Cytolytic Epstein-Barr Virus Reactivation Therapy for EBV-Associated Gastric Carcinoma

Background: Epstein-Barr virus associated gastric carcinoma (EBVaGC) is considered a distinct GC disease entity, with the virus persisting in a latent phase. Treatment with Epirubicin, Capecitabine and Cisplatin (ECC combination) showed survival benefit in patients with GC in clinical trials (MAGIC study and CRITICS study) when compared to chemotherapy with Capecitabine and Cisplatin (GCb/Cis). Current treatment protocols for GC do not consider virus involvement. Methods: In this study, we tested a CytoLytic Virus Activation (CLVA) strategy consisting of the ECC combination or GCb/Cis together with the HDAC inhibitor Valproic acid (VPA) to define whether EBV reactivation and subsequent antiviral treatment with Ganciclovir (GCV) could be used as virus-targeted therapy for EBVaGC. Drug combinations with VPA and GCV were evaluated in multiple cell lines and in an EBVaGC mouse model based on human naturally EBV-infected SNU-719 cells. Results: EBV reactivation was demonstrated by lytic mRNA transcripts and proteins in treated cells, and the virus-reactivating capacity of different CLVA drug combinations was compared in C666.1, AGS-BX1 and SNU-719 cell lines. In an EBVaGC mouse model, GCb/Cis with VPA and GCV strongly reduced tumor volume and showed the highest potential for EBV-reactivation.

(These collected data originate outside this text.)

(* ===== verification/PendingSet.v ===== *)
(** * The pending set of a vCPU — [hv-metal/src/pending.rs]

    The words of the set and the operations on them, over the index arithmetic of [Pending].
    Each operation touches one word with one atomic access; the hypervisor takes no interrupt
    while it runs, so an operation is one step. *)

From Stdlib Require Import NArith Lia Btauto.
From stdpp Require Import base numbers list option.
From S2P Require Import Bits.
From S2P Require Import Gicv3.
From S2P Require Import Pending.
From S2P Require Import Prelude.
#[local] Open Scope N_scope.

(** ** Data *)

Definition PENDING_WORDS : N := words_for NUM_INTIDS.

Abbreviation PendingSet := (list N) (only parsing).
Definition new : PendingSet := vrepeat PENDING_WORDS 0.

(** ** Operations *)

Definition mark (intid : N) : M PendingSet bool :=
  if NUM_INTIDS <=? intid then ret false else
  let! ws := get in
  let! w := index ws (word_of intid) in
  modify (fun ws => vset ws (word_of intid) (N.lor w (bit_of intid))) ;!
  ret true.

Definition snapshot : M PendingSet (list N) := get.

Definition is_empty : M PendingSet bool := let! s := snapshot in ret (Pending.is_empty s).

Definition take_next : M PendingSet (option N) :=
  let! s := snapshot in
  let! o := lowest_set s in
  match o with
  | None => ret None
  | Some intid =>
      let! ws := get in
      let! w := index ws (word_of intid) in
      modify (fun ws => vset ws (word_of intid) (N.land w (bnot 64 (bit_of intid)))) ;!
      ret (Some intid)
  end.

Definition clear : M PendingSet unit := modify (fun ws => vrepeat (vlen ws) 0).

(** ** Specification *)

(** The words are those of the array, each 64 bits, and stand for ids the distributor has. *)
Record set_wf (ws : PendingSet) : Prop := mkSetWf {
  sw_len : vlen ws = PENDING_WORDS;
  sw_word : forall w, w ∈ ws -> w <= u64_max;
  sw_ids : forall i, member ws i -> i < NUM_INTIDS;
}.

(** The same set of ids. *)
Definition adds (ws ws' : PendingSet) (i : N) : Prop := forall j, member ws' j <-> j = i \/ member ws j.
Definition removes (ws ws' : PendingSet) (i : N) : Prop := forall j, member ws' j <-> member ws j /\ j <> i.

(** ** Lemmas *)

Lemma u64_lt x : x <= u64_max <-> x < 2 ^ 64.
Proof. change (2 ^ 64) with (u64_max + 1). lia. Qed.

Lemma set_wf_new : set_wf new.
Proof.
  assert (Hz : forall w, w ∈ new -> w = 0) by (intros w Hw; by apply elem_of_replicate in Hw as [-> _]).
  split.
  - apply vlen_vrepeat.
  - intros w ->%Hz. done.
  - intros i (w & Hw & Ht). apply vget_elem in Hw. apply Hz in Hw as ->. by rewrite N.bits_0 in Ht.
Qed.

(** Replacing the word of [i] by one that differs in the bit of [i] only. *)
Lemma member_vset ws i w w' j :
  vget ws (word_of i) = Some w ->
  (forall k, k <> i mod 64 -> N.testbit w' k = N.testbit w k) ->
  member (vset ws (word_of i) w') j <->
    if decide (j = i) then N.testbit w' (i mod 64) = true else member ws j.
Proof.
  intros Hi Hw'. pose proof (vget_Some_lt _ _ _ Hi) as Hlt. unfold member. setoid_rewrite vget_vset.
  destruct (decide (j = i)) as [->|Hj].
  - rewrite decide_True by done. split; [by intros (y & [= <-] & Ht)|eauto].
  - destruct (decide (word_of i = word_of j)) as [Hwd|Hwd].
    + rewrite <- Hwd, Hi. rewrite decide_True by done.
      assert (j mod 64 <> i mod 64) by (intros H; apply Hj; by apply index_inj).
      split; intros (y & [= <-] & Ht); eexists; (split; [done|]).
      * by rewrite <- Hw'.
      * by rewrite Hw'.
    + by rewrite decide_False by tauto.
Qed.

Lemma member_mark ws i w : vget ws (word_of i) = Some w ->
  adds ws (vset ws (word_of i) (N.lor w (bit_of i))) i.
Proof.
  intros Hi j. rewrite (member_vset ws i w); [|done|].
  2: { intros k Hk. rewrite N.lor_spec, testbit_bit_of. destruct (N.eqb_spec k (i mod 64)); [done|btauto]. }
  destruct (decide (j = i)); [|tauto]. rewrite N.lor_spec, testbit_bit_of, N.eqb_refl, orb_true_r. tauto.
Qed.

Lemma member_take ws i w : vget ws (word_of i) = Some w -> w <= u64_max ->
  removes ws (vset ws (word_of i) (N.land w (bnot 64 (bit_of i)))) i.
Proof.
  intros Hi Hw%u64_lt j. rewrite (member_vset ws i w); [|done|].
  - destruct (decide (j = i)) as [->|Hj]; [|tauto]. rewrite N.land_spec, testbit_bnot, testbit_bit_of, N.eqb_refl.
    pose proof (N.mod_lt i 64 ltac:(done)). rewrite (proj2 (N.ltb_lt _ _)) by done.
    rewrite andb_false_r. split; [done|by intros [_ ?] ].
  - intros k Hk. rewrite N.land_spec, testbit_bnot, testbit_bit_of.
    destruct (N.eqb_spec k (i mod 64)); [done|]. destruct (N.ltb_spec k 64) as [|Hk64]; simpl.
    + btauto.
    + by rewrite (testbit_high w 64).
Qed.

Lemma vset_wf ws k w' :
  set_wf ws -> w' <= u64_max -> (forall i, member (vset ws k w') i -> i < NUM_INTIDS) ->
  set_wf (vset ws k w').
Proof.
  intros [Hl Hw _] Hw' Hi. split; [by rewrite vlen_vset| |done].
  intros x [j Hj]%elem_vget. rewrite vget_vset in Hj. case_decide; [by injection Hj as <-|].
  apply Hw. by eapply vget_elem.
Qed.

Lemma word_exists ws i : set_wf ws -> i < NUM_INTIDS ->
  exists w, vget ws (word_of i) = Some w /\ w <= u64_max.
Proof.
  intros [Hl Hw _] Hi. destruct (word_in_range ws NUM_INTIDS i Hl Hi) as [w H].
  exists w. split; [done|]. apply Hw. by eapply vget_elem.
Qed.

Lemma bit_bound i : bit_of i <= u64_max.
Proof. apply u64_lt, bits_bound. intros k Hk. unfold bit_of. rewrite testbit_shl.
  by rewrite (proj2 (N.ltb_ge _ _)).
Qed.

Lemma lor_word a b : a <= u64_max -> b <= u64_max -> N.lor a b <= u64_max.
Proof. rewrite !u64_lt. intros Ha Hb. apply bits_bound. intros k Hk. rewrite N.lor_spec.
  by rewrite (testbit_high a 64), (testbit_high b 64).
Qed.

Lemma land_word a b : a <= u64_max -> N.land a b <= u64_max.
Proof. rewrite !u64_lt. intros Ha. apply bits_bound. intros k Hk. rewrite N.land_spec.
  by rewrite (testbit_high a 64).
Qed.

(** Marking: an id of the distributor joins the set, any other is refused and changes nothing. *)
Lemma mark_run ws i : set_wf ws ->
  exists ws', mark i ws = Done ws' (i <? NUM_INTIDS) /\ set_wf ws' /\
    if decide (i < NUM_INTIDS) then adds ws ws' i else ws' = ws.
Proof.
  intros Hwf. unfold mark. destruct (N.leb_spec NUM_INTIDS i) as [H|H].
  - exists ws. rewrite (proj2 (N.ltb_ge _ _)) by done. rewrite decide_False by lia. done.
  - destruct (word_exists ws i Hwf H) as (w & Hw & Hwb).
    exists (vset ws (word_of i) (N.lor w (bit_of i))).
    unfold bind, get, index, modify, ret. rewrite Hw. simpl.
    rewrite (proj2 (N.ltb_lt _ _)), decide_True by done.
    pose proof (member_mark ws i w Hw) as Ha. split_and!; [done| |done].
    apply vset_wf; [done|apply lor_word; [done|apply bit_bound]|].
    intros j [->|Hj]%Ha; [done|by apply Hwf].
Qed.

(** Taking: the least id leaves the set, which is empty if there is none. *)
Lemma take_next_run ws : set_wf ws ->
  exists ws' o, take_next ws = Done ws' o /\ set_wf ws' /\
    match o with
    | Some i => member ws i /\ (forall j, member ws j -> i <= j) /\ removes ws ws' i
    | None => ws' = ws /\ forall j, ~ member ws j
    end.
Proof.
  intros Hwf. pose proof Hwf as [Hl Hw Hi].
  destruct (pending_lowest ws NUM_INTIDS ws) as (o & E & He & Hm); [done..|].
  unfold take_next. unfold snapshot, bind, get. rewrite E. destruct o as [i|].
  - destruct (proj1 (Hm i) eq_refl) as [Hmi Hmin].
    destruct (word_exists ws i Hwf (Hi _ Hmi)) as (w & Hgw & Hwb).
    eexists _, (Some i). unfold index, modify, ret. rewrite Hgw. simpl. split; [done|].
    pose proof (member_take ws i w Hgw Hwb) as Hr. split_and!; [|done..].
    apply vset_wf; [done|by apply land_word|]. intros j [Hj _]%Hr. by apply Hi.
  - exists ws, None. split_and!; [done..|]. by apply He.
Qed.

Lemma is_empty_run ws : set_wf ws ->
  exists e, is_empty ws = Done ws e /\ (e = true <-> forall j, ~ member ws j).
Proof.
  intros [Hl Hw _]. eexists. split; [reflexivity|]. rewrite is_empty_spec. apply members_zero.
  intros x Hx. by apply u64_lt, Hw.
Qed.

Upon a single round of CLVA treatment, EBV DNA levels in circulation decreased, and loss of EBV-positive cells in treated tumors was observed. In vivo EBV-reactivation was revealed by the presence of lytic gene transcripts and proteins in tumor tissues 6 days after treatment. Conclusion: In EBVaGC model systems, CLVA treatment showed a more potent virus reactivation and killing of tumor cells when compared to standard chemotherapy alone, suggesting that addition of VPA plus GCV to the ECC or GCb/Cis combination should be considered in future clinical studies.